▸ **WHAT TO PRODUCE**
Lines outside the range are not wanted. Give again exactly the lines between the line holding "destruct (apply_changes p before" and the line holding "- destruct oc; [|cbn; by etrans].", inclusive, from the listing below.

▸ **GIVEN INFORMATION**

Lemma apply_locked_spec s w :
  state_of p s ->
  let '(w', r, report) := apply_locked s p w in
  match r with
  | Ok (Some _) => in_force s w w'
  | Ok None | Panic => False
  | Err _ => rolled_back w w' report
  end.
Proof.
  intros Hs. unfold apply_locked.
  assert (Hme : marker s <> original_forwarding s) by (intros E; pose proof (marker_last s Hs); rewrite E, original_last in *; done).
  assert (Hmf : marker s <> IP_FORWARD) by (intros E; pose proof (marker_last s Hs) as H; rewrite E in H; discriminate H).
  assert (Hof : original_forwarding s <> IP_FORWARD) by (intros E; pose proof (original_last s Hs) as H; rewrite E in H; discriminate H).
  assert (H1 : yields (forwarding_before ← read_ip_forward;
         original_created ← record_original_forwarding s forwarding_before;
         mret (forwarding_before, original_created)) w (fun w' x => x.1 = forwarding w /\ quiet w w' /\
         (file w (original_forwarding s) = None -> file w' (original_forwarding s) = Some (forwarding w +:+ LF_text)) /\
         (forall q, q <> original_forwarding s -> file w' q = file w q) /\ (forall q, is_Some (file w q) -> is_Some (file w' q))) (quiet w)).
  { eapply yields_bind; [eapply yields_mono; [apply read_forward_yields|intros ? ? H; exact H|by intros w' ->]|]. intros w1 v [-> ->].
    eapply yields_bind; [apply write_new_yields|]. intros w2 b Hb. apply yields_ret. cbn. split; [done|]. destruct b.
    - destruct Hb as [Hn Hb]. split_and!; [by eapply becomes_quiet|intros _; apply Hb|apply Hb|].
      intros q Hq. destruct (decide (q = original_forwarding s)) as [->|Hne]; [by rewrite (fb_at _ _ _ _ Hb)|by rewrite (fb_other _ _ _ _ Hb)].
    - destruct Hb as [Hb Hex]. split_and!; [by apply same_quiet|intros Hn; rewrite Hn in Hex; by destruct Hex|..];
        intros q Hq; by destruct Hb as [[_ ->] _]. }
  unfold yields in H1. destruct ((_ ← read_ip_forward; _) w) as [w1 [[before oc]|e|]]; [|by apply quiet_rolled_back|done].
  cbn in H1. destruct H1 as (-> & Q1 & O1 & F1 & E1).
  pose proof (record_gateway_yields s p w1) as H2. unfold yields in H2.
  destruct (record_gateway s p w1) as [w2 [mc|e|]]; [| |done].
  2: { pose proof (quiet_rolled_back _ _ (transitivity Q1 H2)) as [R1 (base & R2 & R3)]. destruct oc; [|by split; [|by exists base]].
    destruct (attempt_spec LeftOriginal (remove_file (original_forwarding s)) base w2 [] ltac:(done) (remove_quiet _ _) R3) as [G1 G2].
    destruct (attempt _ _ _ _) as [w3 report3]. cbn in G1, G2. split; [congruence|by exists base]. }
  pose proof (transitivity Q1 (becomes_quiet _ _ _ _ H2)) as Q2.
  pose proof (changes_yields p Hp w2) as H3. rewrite (proj1 Q2) in H3. unfold yields in H3.
  destruct (apply_changes p (forwarding w) _) as [st [[]|e|]]; [| |done].
  - destruct H3 as [[K1 K2] A2 A3 A4 _]. split; [done|done|exact A4|..].
    + rewrite K1 by done. apply H2.
    + intros Hn. rewrite K1, (fb_other _ _ _ _ H2) by done. by apply O1.
    + intros q Hq1 Hq2 Hq3. by rewrite K1, (fb_other _ _ _ _ H2), F1 by done.
    + intros q Hq. apply K2. destruct (decide (q = marker s)) as [->|Hne]; [by rewrite (fb_at _ _ _ _ H2)|].
      rewrite (fb_other _ _ _ _ H2) by done. by apply E1.
  - destruct H3 as [S1 S2 (base & S3 & S4)].
    pose proof (rollback_spec p Hp s (added_rules st) oc mc (forwarding w) e base (system st) w eq_refl ltac:(rewrite S1; apply Q2) S2 S4) as H.
    destruct (rollback _ _ _ _ _ _ _) as [[w' r] report]. destruct H as ((e' & ->) & R1 & R2). split; [done|]. exists base.
    split; [|done]. intros loc. rewrite <- (proj2 Q2 loc). apply S3.
Qed.

(** [apply] as a whole; [None] is a call that still waits for the lock. *)
Lemma apply_spec fuel w :
  let '(w', r, report) := apply fuel p w in
  match r with
  | Ok (Some _) => exists s w1, state_of p s /\ prepared s w w1 /\ interfaces_ready p w /\
      exists w2, in_force s w1 w2 /\ same w2 w'
  | Ok None => quiet w w' /\ report = []
  | Err _ => rolled_back w w' report
  | Panic => False
  end.
Proof.
  unfold apply. pose proof (prepare_apply_yields fuel p w) as H. unfold yields in H.
  destruct (prepare_apply fuel p w) as [w1 [[s [[]|]]|e|]]; [| |by apply quiet_rolled_back, grow_quiet|done].
  - destruct H as (Hs & Hpr & Hi). cbn in Hs, Hpr. pose proof (apply_locked_spec s w1 Hs) as H.
    destruct (apply_locked s p w1) as [[w2 r] report]. pose proof (gl_unlock (lock_path s) w2) as Hu.
    destruct r as [[u|]|e|]; [|done| |done].
    + exists s, w1. split_and!; [done..|]. by exists w2.
    + destruct H as (H1 & base & H2 & H3). pose proof (grow_quiet _ _ (pr_grow _ _ _ Hpr)) as [G1 G2]. split.
      * destruct Hu as [[-> _] _]. congruence.
      * exists base. split; [intros loc; by rewrite <- G2|]. eapply chains_have_same; [done|apply Hu].
  - destruct H as (_ & H & _). by split; [apply grow_quiet, H|].
Qed.
End Apply.

(** ** Foreign rules *)

Section ForeignRules.
Context {OS : Os} {GO : GatewayOs} {PF : PacketFilter} {HV : HostView} {GL : GatewayLaws PF HV}.
Context (p : GatewayPlan) (Hp : plan_ok p).
#[local] Existing Instance foreign_same_preorder.
Abbreviation kept := (keeps (foreign_same p)).

Definition progress_same (st st' : Progress) : Prop :=
  foreign_same p (system st) (system st') /\ (added_rules st ⊆ rules p -> added_rules st' ⊆ rules p).
#[local] Instance progress_same_preorder : PreOrder progress_same.
Proof. split; [by intros st|]. intros s1 s2 s3 [H1 H2] [J1 J2]. split; [by etrans|auto]. Qed.

Lemma on_system_kept {A} (f : M World anyhow A) : kept f -> keeps progress_same (on_system f).
Proof. intros H st. destruct (H (system st)) as [H1 H2]. unfold on_system. by destruct (f (system st)) as [w []]. Qed.

Lemma kept_all_present rs : kept (all_present rs).
Proof. induction rs; cbn [all_present]; keeps_tac; first [apply kept_exists|done]. Qed.
Lemma kept_rule_status rs : kept (rule_status rs).
Proof. induction rs; cbn [rule_status]; keeps_tac; first [apply kept_exists|done]. Qed.
Lemma kept_count_in tag ls n : kept (count_in tag ls n).
Proof. revert n. induction ls as [|[t c] ls IH]; intros n; cbn [count_in]; keeps_tac; first [apply kept_list|done|apply IH]. Qed.

Lemma add_missing_foreign rs : rs ⊆ rules p -> keeps progress_same (add_missing rs).
Proof.
  induction rs as [|r rs IH]; intros Hr; cbn [add_missing]; keeps_tac.
  - apply on_system_kept, kept_add; [done|set_solver].
  - destruct a; keeps_tac. intros st. split; [|done]. split; [done|]. cbn. set_solver.
  - apply IH. set_solver.
Qed.

Lemma apply_changes_foreign before : keeps progress_same (apply_changes p before).
Proof.
  unfold apply_changes. keeps_tac.
  - apply on_system_kept, kept_all_present.
  - apply on_system_kept, kept_count_in.
  - destruct (_ || _)%bool; keeps_tac. apply on_system_kept. keeps_tac. by apply kept_delete.
  - by apply add_missing_foreign.
  - case_bool_decide; keeps_tac. apply on_system_kept, kept_sysctl.
Qed.

Lemma attempt_foreign {A} l (f : M World anyhow A) w report :
  foreign_same p w (f w).1 -> foreign_same p w (attempt l f w report).1.
Proof. unfold attempt. by destruct (f w). Qed.
Lemma attempt_file {A} l (f : M World Transport.io_error A) w report :
  rules_same w (f w).1 -> foreign_same p w (attempt l f w report).1.
Proof. unfold attempt. destruct (f w). apply rules_foreign. Qed.

Lemma undo_foreign rs w report : rs ⊆ rules p -> foreign_same p w (undo_rules rs w report).1.
Proof.
  revert w report. induction rs as [|r rs IH]; intros w report Hr; cbn [undo_rules]; [done|].
  pose proof (attempt_foreign (LeftRule r) (delete_once r) w report (proj1 (kept_delete_once p Hp r ltac:(set_solver) w))) as H.
  destruct (attempt _ _ _ _) as [w1 report1]. cbn in H. etrans; [exact H|]. apply IH. set_solver.
Qed.

(** Steps on files and questions keep every rule. *)
Lemma kept_asks {A} (f : World -> outcome anyhow A) : (forall w, f w <> Panic) -> kept (asks f).
Proof. intros H w. split; [done|apply H]. Qed.
Lemma yields_kept {A} (m : M World anyhow A) Q X :
  (forall w, yields m w (Q w) (X w)) -> (forall w w' a, Q w w' a -> rules_same w w') -> (forall w w', X w w' -> rules_same w w') ->
  kept m.
Proof.
  intros H HQ HX. apply kept_rules. intros w. specialize (H w). unfold yields in H.
  destruct (m w) as [w' [a|e|]]; [by eapply HQ|by eapply HX|done].
Qed.

Lemma rollback_foreign s added oc mc before error w :
  added ⊆ rules p -> foreign_same p w (rollback s added oc mc before error w).1.1.
Proof.
  intros Ha. unfold rollback.
  pose proof (undo_foreign (rev added) w [] ltac:(intros r; rewrite <- Permutation_rev; apply Ha)) as F1.
  destruct (undo_rules (rev added) w []) as [w1 report1]. cbn in F1.
  assert (F2 : foreign_same p w (if mc then attempt LeftMarker (remove_file (marker s)) w1 report1 else (w1, report1)).1).
  { destruct mc; [|done]. etrans; [exact F1|]. apply attempt_file, (remove_quiet (marker s) w1). }
  destruct (if mc then _ else _) as [w2 report2]. cbn in F2. destruct oc; [|done].
  pose proof (markers_yields s w2) as Hm. unfold yields in Hm.
  destruct (has_gateway_markers s w2) as [w3 [[]|e|]]; [by destruct Hm as [-> _]| |by subst|done]. destruct Hm as [-> _].
  pose proof (attempt_foreign LeftForwarding (write_ip_forward before) w2 report2 (proj1 (kept_sysctl p before w2))) as F3.
  destruct (attempt LeftForwarding _ _ _) as [w4 report4]. cbn in F3.
  pose proof (attempt_file LeftOriginal (remove_file (original_forwarding s)) w4 report4 (proj2 (remove_quiet _ w4))) as F4.
  destruct (attempt LeftOriginal _ _ _) as [w5 report5]. cbn in *. etrans; [exact F2|]. by etrans.
Qed.

Lemma apply_locked_foreign s w : foreign_same p w (apply_locked s p w).1.1.
Proof.
  unfold apply_locked.
  assert (K : kept (forwarding_before ← read_ip_forward;
         original_created ← record_original_forwarding s forwarding_before;
         mret (forwarding_before, original_created))).
  { keeps_tac; [eapply yields_kept; [apply read_forward_yields|by intros ??? [-> _]|by intros ?? ->]|].
    eapply yields_kept; [apply write_new_yields| |by intros ?? []].
    intros w1 w2 []; [by intros [_ []]|by intros [[] _]]. }
  destruct (K w) as [K1 _]. destruct ((_ ← read_ip_forward; _) w) as [w1 [[before oc]|e|]]; [|exact K1|exact K1]. cbn in K1.
  assert (K2 : kept (record_gateway s p)) by (eapply yields_kept; [apply record_gateway_yields|by intros ??? []|by intros ?? []]).
  destruct (K2 w1) as [K3 _]. destruct (record_gateway s p w1) as [w2 [mc|e|]]; cbn in K3.
  - destruct (apply_changes_foreign before {| system := w2; added_rules := [] |}) as [[K4 K5] _]. cbn in K4, K5.
    destruct (apply_changes p before _) as [st [u|e|]]; cbn in *; try (etrans; [exact K1|]; by etrans).
    etrans; [exact K1|]. etrans; [exact K3|]. etrans; [exact K4|]. apply rollback_foreign, K5. set_solver.
  - destruct oc; [|cbn; by etrans].
    pose proof (attempt_file LeftOriginal (remove_file (original_forwarding s)) w2 [] (proj2 (remove_quiet _ w2))) as F.
    destruct (attempt _ _ _ _) as [w3 report3]. cbn in *. etrans; [exact K1|]. by etrans.
  - cbn. by etrans.
Qed.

▸ **SOLUTION BELOW**
    destruct (apply_changes p before _) as [st [u|e|]]; cbn in *; try (etrans; [exact K1|]; by etrans).
    etrans; [exact K1|]. etrans; [exact K3|]. etrans; [exact K4|]. apply rollback_foreign, K5. set_solver.
  - destruct oc; [|cbn; by etrans].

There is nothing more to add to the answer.